A navigation authority is a company or statutory body which is concerned with the management of a navigable canal or river.

Rights of a navigation authority
Whilst the rights of individual authorities vary, a navigation authority will typically have a right to:
Implement a registration or licensing scheme for boats on waterways under their control
Levy a licence fee, tolls or both on vessels using the waterway
Lay down rules regarding the manner in which vessels shall be navigated.

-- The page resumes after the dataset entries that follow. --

(* ===== verification/Kubernetes.v ===== *)
(** * The Kubernetes executor

    [kubernetes/executor.py]: the closed set of typed operations the control
    plane may perform on a cluster, with their guards.  The client library is the
    class [KubeApi]; every call that changes the cluster is recorded in the ghost
    trace when it is issued. *)

From S2P Require Import Prelude PyFloat Json JsonParse Effects Actions StateMachine.
From S2P Require Import Models World Redaction Config AuditLog History.

(** ** The client library *)

Record OwnerReference := { own_kind : string; own_controller : option bool }.
Record PodCondition := { con_type : string; con_status : json }.
Record Termination := { ter_reason : option string; ter_exit_code : Z }.
Record ContainerStatus := { cst_restart_count : option Z; cst_terminated : option Termination }.

Record V1Pod := {
  v1_namespace : string;
  v1_name : string;
  v1_labels : option (list (string * string));
  v1_owners : option (list OwnerReference);
  v1_phase : option string;
  v1_conditions : option (list PodCondition);
  v1_statuses : option (list ContainerStatus);
}.

Record V1Deployment := {
  v1d_replicas : option Z;
  v1d_template_labels : option (list (string * string));
  v1d_images : option (list string);
  v1d_ready : option Z;
  v1d_available : option Z;
  v1d_observed_generation : option Z;
}.

Record V1Event := {
  v1e_reason : option string;
  v1e_type : option string;
  v1e_message : option string;
  v1e_count : option Z;
}.

(** How a client call fails: an [ApiException] with its status, the expiry of an
    enclosing [asyncio.timeout], any other exception. *)
Inductive api_error : Type :=
| ApiException (status : option Z)
| ApiTimeout
| ApiOther (cls message : string).
(* ===== verification/Approvals.v ===== *)
(** * Deciding an approval

    The class [ApprovalService] of [approvals/service.py]: a pending approval is
    decided once, by a principal who may, against the live target, the digest of
    the proposal it was requested for and a fresh policy decision. *)

From S2P Require Import Prelude PyFloat Json JsonParse Sha256 Effects Rbac Actions Risk.
From S2P Require Import StateMachine Models World Redaction Config AuditLog History Memory.
From S2P Require Import Notifications ApprovalRequests Incidents Kubernetes Opa.

(** The dictionary [_live_target] returns. *)
Record LiveTarget := {
  lt_namespace : string;
  lt_name : string;
  lt_labels : list (string * string);
  lt_controller_managed : bool;
  lt_stale_reason : option string;
}.

Definition stale_target (namespace name : string) (managed : bool) (reason : string)
  : LiveTarget :=
  {| lt_namespace := namespace; lt_name := name; lt_labels := [];
     lt_controller_managed := managed; lt_stale_reason := Some reason |}.

Definition live_pod (namespace : string) (pod : PodState) : LiveTarget :=
  {| lt_namespace := namespace; lt_name := pod.(ps_name); lt_labels := pod.(labels);
     lt_controller_managed := pod.(controller_managed); lt_stale_reason := None |}.

(** [isinstance(value, str)] and [isinstance(value, int)] ([bool] is an [int]). *)
Definition as_str (o : option json) : option string :=
  match o with Some (JStr s) => Some s | _ => None end.
Definition as_int (o : option json) : option Z :=
  match o with
  | Some (JInt z) => Some z
  | Some (JBool b) => Some (Z.b2z b)
  | _ => None
  end.

Section service.
Context {X : Type} `{!Runtime X, !KubeApi X, !Pydantic, !PolicyServer X}.
Context (settings : Settings) (opa : OPAClient).

(** [_live_target]. *)
Definition live_deployment (parameters : dict) (namespace deployment_name : string)
  : M (World X) LiveTarget :=
  let! deployment := get_deployment namespace deployment_name in
  let replicas_changed :=
    match as_int (dict_get "observed_replicas" parameters) with
    | Some z => negb (deployment.(desired_replicas) =? z) | None => false end in
  let revision_changed :=
    match as_str (dict_get "expected_current_tag" parameters) with
    | Some tag => negb (existsb (ends_with (":" +:+ tag)) deployment.(container_images))
    | None => false end in
  if replicas_changed then
    ret (stale_target namespace deployment_name true
           "Deployment replica state changed after proposal")
  else if revision_changed then
    ret (stale_target namespace deployment_name true
           "Deployment image revision changed after proposal")
  else
    let! pods := get_pods namespace "cloudward.io/demo-target=true" in
    match pods with
    | [] => ret (stale_target namespace deployment_name true
                   "Deployment has no live demo target pods")
    | pod :: _ => ret (live_pod namespace pod)
    end.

Responsibilities of a navigation authority
Again, responsibilities vary, but will usually include:
Maintaining locks and other structures
Dredging the channel
Flood control

Ownership of the waterway
Whilst a navigation authority may own the land over which the waterway runs, and usually does in the case of artificial waterways, this is not invariably the case, and particularly in the case of river navigations, the land beneath the river may belong to riparian landowners.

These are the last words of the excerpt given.